[Stored items from a collection]
'''

(** [yield] of a read operation of the store. *)
Definition yieldRead {A : Type} (op : Database -> A) : Tx A :=
  fun st =>
    match faults st with
    | true :: fs => (Err AbortError, mkTxState (db st) fs (mode st))
    | _ => (Ok (op (db st)), mkTxState (db st) (tl (faults st)) (mode st))
    end.

(** [yield] of a write operation of the store. *)
Definition yieldWrite {A : Type} (op : Database -> A * Database) : Tx A :=
  fun st =>
    match faults st with
    | true :: fs => (Err AbortError, mkTxState (db st) fs (mode st))
    | _ =>
        match mode st with
        | r => (Err ReadOnlyError, mkTxState (db st) (tl (faults st)) r)
        | rw =>
            let (a, d) := op (db st) in
            (Ok a, mkTxState d (tl (faults st)) rw)
        end
    end.

(** Modelled from the spec: the transaction wrapper of the store:
    "a transaction wrapper that runs a sequence of such calls atomically
    given a declared access mode", "failure means the transaction did
    not commit and the prior persisted state is unchanged".  The body
    runs on the tables as they are; its writes become the new tables
    when the body returns and the commit is not rejected, and are
    dropped otherwise. *)
Definition transaction {A : Type} (m : Mode) (body : Tx A)
    (plan : list bool) (d : Database) : Result A * Database :=
  match body (mkTxState d plan m) with
  | (Ok a, st) =>
      match faults st with
      | true :: _ => (Err AbortError, d)
      | _ => (Ok a, db st)
      end
  | (Err e, _) => (Err e, d)
  end.

(** [for (const x of l) { ...; out.push(y) }] *)
Fixpoint forOf {A B : Type} (l : list A) (body : A -> Tx B)
  : Tx (list B) :=
  match l with
  | [] => ret []
  | x :: l' =>
      bind (body x) (fun y =>
      bind (forOf l' body) (fun ys =>
      ret (y :: ys)))
  end.

End Transaction.

Declare Scope tx_scope.
Delimit Scope tx_scope with tx.
Notation "x <- c ;; k" := (Transaction.bind c (fun x => k))
  (at level 61, c at next level, right associativity) : tx_scope.

(** ** The store *)

Module RepositoriesStore.
Import Models Dexie Schema Transaction.
Local Open Scope tx_scope.

(** Truth value of a [number | null] in a condition, as in
    [if (repo.gitHubRepositoryID)] on line 30: [null] and [0] are falsy. *)
Definition truthy (k : option Z) : bool :=
  match k with
  | Some k => negb (k =? 0)
  | None => false
  end.

(** The body of the loop of [getRepositories] (lines 29-37), for one
    record of [repositories].  [gitHubRepository.ownerID] on line 32 and
    [owner.login] on line 33 are property reads on what [get] returned,
    which is [undefined] for a missing record. *)
Definition inflate (repo : Stored IRepository) : Tx Repository :=
  if truthy (gitHubRepositoryID (fields repo)) then
    gitHubRepository <-
      yieldRead (fun d =>
        get (gitHubRepositories d) (gitHubRepositoryID (fields repo))) ;;
    ownerID' <- prop gitHubRepository (fun g => ownerID (fields g)) ;;
    owner <- yieldRead (fun d => get (owners d) (Some ownerID')) ;;
    name' <- prop gitHubRepository (fun g => name (fields g)) ;;
    login' <- prop owner (fun o => login (fields o)) ;;
    endpoint' <- prop owner (fun o => endpoint (fields o)) ;;
    private' <- prop gitHubRepository (fun g => private (fields g)) ;;
    fork' <- prop gitHubRepository (fun g => fork (fields g)) ;;
    htmlURL' <- prop gitHubRepository (fun g => htmlURL (fields g)) ;;
    let gitHubRepo :=
      mkGitHubRepository name' (mkOwner login' endpoint')
                         private' fork' htmlURL' in
    ret (mkRepository (path (fields repo)) (Some gitHubRepo) (Some (id repo)))
  else
    ret (mkRepository (path (fields repo)) None (Some (id repo))).

(** Get all the local repositories (lines 23-45): an ['r'] transaction
    over the three tables; the array filled by the loop is returned once
    the transaction has completed. *)
Definition getRepositories (plan : list bool) (d : Database)
  : Result (list Repository) * Database :=
  transaction r
    (repos <- yieldRead (fun d => toArray (repositories d)) ;;
     forOf repos inflate)
    plan d.

(** The transaction body of [addRepository] (lines 52-76); its value is
    the [id] assigned on line 73. *)
Definition addRepositoryBody (repo : Repository) : Tx Z :=
  gitHubRepositoryID' <-
    match getGitHubRepository repo with
    | Some gitHubRepository =>
        let login' := getLogin (getOwner gitHubRepository) in
        existingOwner <-
          yieldRead (fun d =>
            first login (whereEqualsIgnoreCase (owners d) login login')) ;;
        ownerID' <-
          match existingOwner with
          | Some existingOwner => ret (id existingOwner)
          | None =>
              yieldWrite (fun d =>
                let (k, t) :=
                  add (owners d)
                      (mkIOwner login'
                         (getEndpoint (getOwner gitHubRepository))) in
                (k, withOwners d t))
          end ;;
        k <- yieldWrite (fun d =>
               let (k, t) :=
                 add (gitHubRepositories d)
                     (mkIGitHubRepository
                        (getName gitHubRepository)
                        ownerID'
                        (getPrivate gitHubRepository)
                        (getFork gitHubRepository)
                        (getHTMLURL gitHubRepository)) in
               (k, withGitHubRepositories d t)) ;;
        ret (Some k)
    | None => ret None
    end ;;
  yieldWrite (fun d =>
    let (k, t) :=
      add (repositories d)
          (mkIRepository (getPath repo) gitHubRepositoryID') in
    (k, withRepositories d t)).

(** Add a new local repository (lines 48-82): the ['rw'] transaction,
    then [repo.repositoryWithID(id)]. *)
Definition addRepository (repo : Repository) (plan : list bool)
    (d : Database) : Result Repository * Database :=
  match transaction rw (addRepositoryBody repo) plan d with
  | (Ok id', d') => (Ok (repositoryWithID repo id'), d')
  | (Err e, d') => (Err e, d')
  end.

(** The transaction body of [updateGitHubRepository] (lines 87-103).
    Line 90 reads [existingGitHubRepo.ownerID] before line 91 tests
    [!existingGitHubRepo]; the branch of lines 92-93 is kept as written. *)
Definition updateGitHubRepositoryBody (repository : Repository) : Tx unit :=
  localRepo <-
    yieldRead (fun d => get (repositories d) (getID repository)) ;;
  let newGitHubRepo := getGitHubRepository repository in
  key <- prop localRepo (fun l => gitHubRepositoryID (fields l)) ;;
  existingGitHubRepo <-
    yieldRead (fun d => get (gitHubRepositories d) key) ;;
  ownerID0 <- prop existingGitHubRepo (fun g => ownerID (fields g)) ;;
  ownerID' <-
    match existingGitHubRepo with
    | None =>
        owner <- prop newGitHubRepo getOwner ;;
        yieldWrite (fun d =>
          let (k, t) :=
            add (owners d) (mkIOwner (getLogin owner) (getEndpoint owner)) in
          (k, withOwners d t))
    | Some _ => ret ownerID0
    end ;;
  private' <- prop newGitHubRepo getPrivate ;;
  fork' <- prop newGitHubRepo getFork ;;
  htmlURL' <- prop newGitHubRepo getHTMLURL ;;
  name' <- prop newGitHubRepo getName ;;
  let info := mkIGitHubRepository name' ownerID' private' fork' htmlURL' in
  _ <- yieldWrite (fun d =>
         let (k, t) :=
           put (gitHubRepositories d) info
               (match existingGitHubRepo with
                | Some g => Some (id g)
                | None => None
                end) in
         (k, withGitHubRepositories d t)) ;;
  ret tt.

(** Lines 84-107. *)
Definition updateGitHubRepository (repository : Repository)
    (plan : list bool) (d : Database) : Result unit * Database :=
  transaction rw (updateGitHubRepositoryBody repository) plan d.

End RepositoriesStore.

(** ** The commit-message form *)

Module CommitMessage.
Local Open Scope string_scope.

(** [ICommitMessageProps]: the callback [onCreateCommit], whose effect on
    the rest of the application is a change of some [World], and the
    branch, a [string | null]. *)
Record ICommitMessageProps (World : Type) : Type := mkProps
  { onCreateCommit : string -> World -> World;
    branch : option string }.

Record ICommitMessageState : Type := mkState
  { title : string }.

(** A mounted component: its props and its current state. *)
Record Component (World : Type) : Type := mkComponent
  { props : ICommitMessageProps World;
    state : ICommitMessageState }.

(** What the handlers use of an event: the value of its target, and
    whether [preventDefault] and [stopPropagation] have been called. *)
Record Event : Type := mkEvent
  { targetValue : string;
    defaultPrevented : bool;
    propagationStopped : bool }.

Definition preventDefault (event : Event) : Event :=
  mkEvent (targetValue event) true (propagationStopped event).

Definition stopPropagation (event : Event) : Event :=
  mkEvent (targetValue event) (defaultPrevented event) true.

Section Methods.
Context {World : Type}.

(** Lines 14-20. *)
Definition constructor (props : ICommitMessageProps World)
  : Component World :=
  mkComponent props (mkState "").

(** [this.setState(s)], for a state with the one property [title]. *)
Definition setState (c : Component World) (s : ICommitMessageState)
  : Component World :=
  mkComponent (props c) s.

(** Lines 25-27. *)
Definition handleTitleChange (c : Component World) (event : Event)
  : Component World :=
  setState c (mkState (targetValue event)).

(** Lines 29-33: the callback gets the current title, the title is
    cleared, the default action of the event is prevented. *)
Definition handleSubmit (c : Component World) (event : Event) (w : World)
  : Component World * Event * World :=
  let w' := onCreateCommit (props c) (title (state c)) w in
  let c' := setState c (mkState "") in
  (c', preventDefault event, w').

(** Truth value of a [string | null] in a condition: [null] and the empty
    string are falsy. *)
Definition truthyString (s : option string) : bool :=
  match s with
  | Some s => negb (s =? "")
  | None => false
  end.

(** Line 36. *)
Definition branchName (c : Component World) : string :=
  if truthyString (branch (props c))
  then match branch (props c) with Some b => b | None => "" end
  else "master".

End Methods.

(** The three arrow functions of [render]. *)
Inductive Handler : Type :=
| StopPropagation     (* event => event.stopPropagation() *)
| HandleTitleChange   (* event => this.handleTitleChange(event) *)
| HandleSubmit.       (* event => this.handleSubmit(event) *)

(** The elements [render] returns: a tag with its string attributes, its
    event handlers and its children, or a text. *)
Local Unset Elimination Schemes.
Inductive Element : Type :=
| Tag (tag : string) (attributes : list (string * string))
      (handlers : list (string * Handler)) (children : list Element)
| Text (text : string).
Local Set Elimination Schemes.

(** Lines 35-49. *)
Definition render {World : Type} (c : Component World) : Element :=
  Tag "form" [("id", "commit-message")] [("onSubmit", StopPropagation)]
    [ Tag "input"
        [("type", "text"); ("placeholder", "Commit summary");
         ("value", title (state c))]
        [("onChange", HandleTitleChange)] [];
      Tag "button" [] [("onClick", HandleSubmit)]
        [ Text "Commit to ";
          Tag "strong" [] [] [Text (branchName c)] ] ].

(** An event reaching one of the handlers of the rendered form. *)
Definition fire {World : Type} (h : Handler) (event : Event)
    (cw : Component World * World) : Component World * Event * World :=
  let (c, w) := cw in
  match h with
  | StopPropagation => (c, stopPropagation event, w)
  | HandleTitleChange => (handleTitleChange c event, event, w)
  | HandleSubmit => handleSubmit c event w
  end.

(** A sequence of events, each handled before the next arrives. *)
Fixpoint run {World : Type} (events : list (Handler * Event))
    (cw : Component World * World) : Component World * World :=
  match events with
  | [] => cw
  | (h, event) :: events' =>
      let '(c', _, w') := fire h event cw in
      run events' (c', w')
  end.

(** The text shown by an element. *)
Fixpoint textContent (e : Element) : string :=
  match e with
  | Text s => s
  | Tag _ _ _ children =>
      (fix all (l : list Element) : string :=
         match l with
         | [] => ""
         | child :: l' => textContent child ++ all l'
         end) children
  end.

(** The children of the first [button] among some elements. *)
Fixpoint buttonOf (l : list Element) : list Element :=
  match l with
  | [] => []
  | Tag tag _ _ children :: l' =>
      if tag =? "button" then children else buttonOf l'
  | Text _ :: l' => buttonOf l'
  end.

(** The [value] attribute of the first [input] among some elements. *)
Fixpoint inputValueOf (l : list Element) : option string :=
  match l with
  | [] => None
  | Tag tag attributes _ _ :: l' =>
      if tag =? "input"
      then option_map snd
             (find (fun a => fst a =? "value") attributes)
      else inputValueOf l'
  | Text _ :: l' => inputValueOf l'
  end.

Definition childrenOf (e : Element) : list Element :=
  match e with
  | Tag _ _ _ children => children
  | Text _ => []
  end.

(** The text shown by some elements, one after the other. *)
Definition textOf (l : list Element) : string :=
  String.concat "" (map textContent l).


(** A callback that records the titles it is called with, latest
    first. *)
Definition recording : string -> list string -> list string := cons.

End CommitMessage.

(** ** Reading the tables back: what [getRepositories] computes *)

Module Invariants.
Import Models Dexie Schema Transaction RepositoriesStore.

'''

▶ [What is needed]: Only the lines above starting with the one with "(** Line 36. *)" and going through the one with "Local Unset Elimination Schemes." are to be copied, word for word and with both ends kept.

▶ [Response]:
(** Line 36. *)
Definition branchName (c : Component World) : string :=
  if truthyString (branch (props c))
  then match branch (props c) with Some b => b | None => "" end
  else "master".

End Methods.

(** The three arrow functions of [render]. *)
Inductive Handler : Type :=
| StopPropagation     (* event => event.stopPropagation() *)
| HandleTitleChange   (* event => this.handleTitleChange(event) *)
| HandleSubmit.       (* event => this.handleSubmit(event) *)

(** The elements [render] returns: a tag with its string attributes, its
    event handlers and its children, or a text. *)
Local Unset Elimination Schemes.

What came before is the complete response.